Prevención
"Más vale prevenir que lamentar", un viejo proverbio que traduce la sabiduría forjada en el devenir de la existencia. Es fácil comprender que es mejor no enfermarse que ser intervenido debido a una dolencia determinada.
Dicho proverbio debe acompañarse con una actitud que lo haga posible y ésta no es más que la conducta preventiva.
La prevención podemos definirla como la conducta humana, dirigida a evitar un determinado suceso. Es el caso de evitar conducir a velocidades excesivas para intentar evitar accidentes potencialmente fatales.
En la medicina cardiovascular, se trata de asumir conductas que intentan evitar que se produzca un evento cardiovascular, como la angina de pecho, el infarto agudo del miocardio o un accidente cerebrovascular. Al respecto, la prevención cardiovascular se clasifica en PRIMARIA, aquella que busca evitar un evento cardiovascular de novo (por primera vez) y SECUNDARIA, la cual persigue evitar que se produzca otro evento cardiovascular, después de ocurrido el primero.

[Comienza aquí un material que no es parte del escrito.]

(** [run_opusencode(input_path, output_path, bitrate, start, duration,
    metadata)]: metadata with an empty value is not passed on. *)
Definition run_opusencode (input_path output_path : Path) (bitrate : string)
    (start duration : option Number) (metadata : list (string * string))
    : Prog State bool :=
  let call := {| enc_input := input_path; enc_output := output_path;
                 enc_bitrate := bitrate; enc_start := start;
                 enc_duration := duration;
                 enc_meta := filter (λ kv, kv.2 ≠ "") metadata |} in
  emit (Opusencode call) ;;
  result ← run_script (spawn_opusencode call);
  mret (bool_decide (returncode result = 0%Z)).

(** [run_covercp(source, dest)] *)
Definition run_covercp (source dest : Path) : Prog State bool :=
  emit (Covercp source dest) ;;
  result ← run_script (spawn_covercp source dest);
  mret (bool_decide (returncode result = 0%Z)).

(** [run_coverfix(dest)] *)
Definition run_coverfix (dest : Path) : Prog State bool :=
  emit (Coverfix dest) ;;
  result ← run_script (spawn_coverfix dest);
  mret (bool_decide (returncode result = 0%Z)).

(** [find_audio_for_cue]: the loop over the extensions. *)
Fixpoint find_audio_loop (cue_dir : Path) (ref_stem : string) (exts : list string)
    (s : State) : Py.result (option Path) :=
  match exts with
  | [] => Py.Ok None
  | ext :: rest =>
      let candidate := cue_dir // (ref_stem +:+ ext) in
      present ← path_exists candidate s;
      if (present : bool) then Py.Ok (Some candidate)
      else find_audio_loop cue_dir ref_stem rest s
  end.

(** [find_audio_for_cue(cue_dir, ref_filename)] *)
Definition find_audio_for_cue (cue_dir : Path) (ref_filename : string) (s : State)
    : Py.result (option Path) :=
  let ref_path := cue_dir // ref_filename in
  present ← path_exists ref_path s;
  if (present : bool) then Py.Ok (Some ref_path)
  else
    let ref_stem := PathOps.stem (PathOps.of_str ref_filename) in
    find_audio_loop cue_dir ref_stem Opusconv.cue_extensions s.
(** *** Documents *)

Lemma decode_value_unfold (k : nat) (s : string) :
  decode_value (S k) s =
  let s := skip_space s in
  if String.prefix "null" s
  then Some (JNull, String.substring 4 (String.length s - 4) s)
  else if String.prefix "true" s
  then Some (JBool true, String.substring 4 (String.length s - 4) s)
  else if String.prefix "false" s
  then Some (JBool false, String.substring 5 (String.length s - 5) s)
  else
    match s with
    | EmptyString => None
    | String c s' =>
        if Ascii.eqb c double_quote then
          match decode_string s' with
          | Some (text, rest) => Some (JStr text, rest)
          | None => None
          end
        else if Ascii.eqb c "[" then
          match skip_space s' with
          | String c' rest =>
              if Ascii.eqb c' "]" then Some (JList [], rest)
              else
                match decode_items (decode_value k) (String.length s') s' with
                | Some (ts, rest) => Some (JList ts, rest)
                | None => None
                end
          | EmptyString => None
          end
        else if Ascii.eqb c "{" then
          match skip_space s' with
          | String c' rest =>
              if Ascii.eqb c' "}" then Some (JDict [], rest)
              else
                match decode_entries (decode_value k) (String.length s') s' with
                | Some (kts, rest) => Some (JDict kts, rest)
                | None => None
                end
          | EmptyString => None
          end
        else
          let '(digits, rest) := span_number s in
          match NilZero.int_of_string digits with
          | Some i => Some (JInt (Z.of_int i), rest)
          | None => None
          end
    end.
Proof. reflexivity. Qed.
Lemma url_matches_errors_propagate_witness :
  _evaluate_condition (VDict url_without_pattern) start
  = (Raise (mk_exn TypeError "first argument must be string or compiled pattern"),
     mk_state 0 [DriverCall current_url]).
Proof.
  assert (Hkeys : Forall (λ k, url_without_pattern !! k = None) (take 5 recognized_keys))
    by (repeat constructor).
  assert (Hd : url_without_pattern !! "ifUrlMatches" = Some VNone)
    by (vm_compute; reflexivity).
  assert (Hdrv : driver_call current_url (world start) = (Ok "about:blank", 0))
    by reflexivity.
  rewrite (proj2 (url_matches_errors_propagate url_without_pattern VNone start Hkeys Hd)
             "about:blank" 0 Hdrv).
  reflexivity.
Defined.

Lemma group_condition_error_ends_run_witness :
  ∃ e s1, execute_actions [VDict url_gated_group; VDict run_script] start = (Raise e, s1)
          ∧ trace s1 = [DriverCall current_url].
Proof.
  assert (Hc : url_gated_group !! "condition" = Some (VDict url_without_pattern))
    by (vm_compute; reflexivity).
  assert (Hs : is_Some (url_gated_group !! "steps")) by (by eexists; vm_compute).
  assert (Hev : _evaluate_condition (VDict url_without_pattern) start
                = (Raise (mk_exn TypeError
                            "first argument must be string or compiled pattern"),
                   mk_state 0 [DriverCall current_url]))
    by (vm_compute; reflexivity).
  eexists _, _. split.
  - apply (proj2 (proj2 (group_condition_error_ends_run url_gated_group
                           (VDict url_without_pattern) _ start _ Hc Hev) Hs)).
  - reflexivity.
Defined.

Lemma false_condition_skips_step_witness :
  ∃ r s', _execute_single_action (VDict gated_script) 0 start = (Ok r, s')
          ∧ status r = "skipped"
          ∧ trace s' = [SysCall time_time;
                        DriverCall (find_elements CSS_SELECTOR ".modal");
                        SysCall time_time].
Proof.
  eexists _, _. split.
  - eapply (false_condition_skips_step gated_script 0 0 0 start
              (mk_state 0 [SysCall time_time])
              (mk_state 0 [SysCall time_time;
                           DriverCall (find_elements CSS_SELECTOR ".modal")])).
    + reflexivity.
    + vm_compute. reflexivity.
    + reflexivity.
  - split; reflexivity.
Defined.


Lemma bad_wait_after_fails_executed_step_witness :
  ∃ r s', _execute_single_action (VDict script_then_bad_wait) 0 start = (Ok r, s')
          ∧ status r = "failed"
          ∧ error r = Some "'>' not supported between instances of 'str' and 'int'".
Proof.
  destruct (bad_wait_after_fails_executed_step script_then_bad_wait 0 0 0
              "Executed script, result: None"
              (mk_exn TypeError "'>' not supported between instances of 'str' and 'int'")
              start
              (mk_state 0 [SysCall time_time])
              (mk_state 0 [SysCall time_time])
              (mk_state 0 [SysCall time_time;
                           DriverCall (execute_script (VStr "return 1") [])])
              (mk_state 0 [SysCall time_time;
                           DriverCall (execute_script (VStr "return 1") []);
                           SysCall time_time]))
    as (s' & warning & Hrun & _).
  - reflexivity.
  - vm_compute. reflexivity.
  - vm_compute. reflexivity.
  - left. vm_compute. reflexivity.
  - reflexivity.
  - eexists _, s'. split; [exact Hrun|]. split; reflexivity.
Defined.

(** ** The single-action executors *)

Section Executors.
Context {World Element : Type} `{!Environment World Element}.
Implicit Types s : state (World := World) (Element := Element).


Lemma wait_default_eq s :
  wait_default s
  = (Ok "Default wait executed",
     {| world := (sys_call (time_sleep 500) (world s)).2;
        trace := trace s ++ [SysCall (time_sleep 500)] |}).
Proof.
  unfold wait_default, py_sleep.
  pose proof sleep_limit_half_second as Hlimit.
  destruct (sleep_limit <? Z.abs 500) eqn:Hbig; [apply Z.ltb_lt in Hbig; lia|].
  simpl (500 <? 0).
  by erewrite bind_Ok by apply sys_eq.
Qed.

(** X12. A wait action that names nothing the code knows how to wait for
    is the default wait: with no ['time'] and no ['urlChange'], a selector
    whose state is none of visible, hidden, present, and an event that is
    neither load nor DOMContentLoaded, are passed over, the driver is never
    called, half a second is slept and the action succeeds. *)
Theorem wait_without_known_target_is_default (a wait_for : gmap string value) s :
  default (VDict ∅) (a !! "for") = VDict wait_for →
  wait_for !! "time" = None →
  wait_for !! "urlChange" = None →
  (wait_for !! "selector" = None
   ∨ (is_Some (wait_for !! "selector")
      ∧ (∃ t, py_number (default (VInt 10000) (wait_for !! "timeout")) = Ok t)
      ∧ Forall (λ known, py_eq_str (default (VStr "visible") (wait_for !! "state"))
                           known = false)
          ["visible"; "hidden"; "present"])) →
  (wait_for !! "event" = None
   ∨ (∃ ev t, wait_for !! "event" = Some ev
        ∧ py_number (default (VInt 30000) (wait_for !! "timeout")) = Ok t
        ∧ py_eq_str ev "load" = false ∧ py_eq_str ev "DOMContentLoaded" = false)) →
  _execute_wait_action (VDict a) s
  = (Ok "Default wait executed",
     {| world := (sys_call (time_sleep 500) (world s)).2;
        trace := trace s ++ [SysCall (time_sleep 500)] |}).
Proof.
  intros Hfor Htime Hurl Hsel Hev.
  assert (Hurlchange : wait_url_change (VDict wait_for) s = wait_default s).
  { unfold wait_url_change.
    by erewrite bind_lift by (by apply contains_absent). }
  assert (Hevent : wait_event (VDict wait_for) s = wait_default s).
  { unfold wait_event. destruct Hev as [Hnone | (ev & t & Hsome & Ht & Hl & Hd)].
    - by erewrite bind_lift by (by apply contains_absent).
    - erewrite bind_lift by (by eapply contains_present). cbv iota.
      erewrite bind_lift by (by apply get_present_item).
      erewrite bind_lift by (simpl; exact Ht).
      by rewrite Hl, Hd. }
  unfold _execute_wait_action.
  erewrite bind_lift by (simpl; by rewrite Hfor).
  erewrite bind_lift by (by apply contains_absent). cbv iota.
  rewrite <- wait_default_eq, <- Hevent. unfold wait_selector.
  destruct Hsel as [Hnone | ([sel Hsome] & [t Ht] & Hstates)].
  - by erewrite bind_lift by (by apply contains_absent).
  - erewrite bind_lift by (by eapply contains_present). cbv iota.
    erewrite bind_lift by (by apply get_present_item).
    erewrite bind_lift by reflexivity.
    erewrite bind_lift by (simpl; exact Ht).
    repeat match goal with
           | H : Forall _ (_ :: _) |- _ => apply Forall_cons in H as [? H]
           end.
    repeat match goal with H : py_eq_str _ _ = false |- _ => rewrite H; clear H end.
    done.
Qed.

La prevención primaria se practica a través de medidas higiénicas de carácter general, las cuales son fáciles de ejecutar, en la medida que haya voluntad individual para ello. Realización de ejercicio físico regular, mantener un peso corporal cercano al ideal, comer de forma balanceada, evitando el exceso de grasas saturadas y de azúcares refinados, evitar el consumo de tabaco y de excesivas cantidades de alcohol, son todas medidas inherentes a la prevención primaria; sencillas en sí mismas pero, generalmente, difíciles de ejecutar, debido a la falta de voluntad y de disciplina.
Cuando de prevención secundaria se trata, ésta se compone de los elementos señalados en la prevención primaria, además de comprender la concientización de que se está enfermo y en consecuencia hay que actuar conforme a esa realidad ineludible. En tal sentido, la prevención secundaria amerita la disciplina de tomar con regularidad los medicamentos indicados por los médicos.
Varios medicamentos han demostrado tener un peso específico en la prevención secundaria: las estatinas, para controlar los niveles de colesterol y modificar la composición de éste; el ácido acetilsalicílico (Aspirina) para disminuir la agregación de las plaquetas en sangre; los antihipertensivos, para controlar la presión arterial; los betabloqueantes, para disminuir la frecuencia cardíaca.
"PREVENIR ES MEJOR QUE LAMENTAR". Prevención PRIMARIA y SECUNDARIA, las claves hermanadas con este sabio proverbio.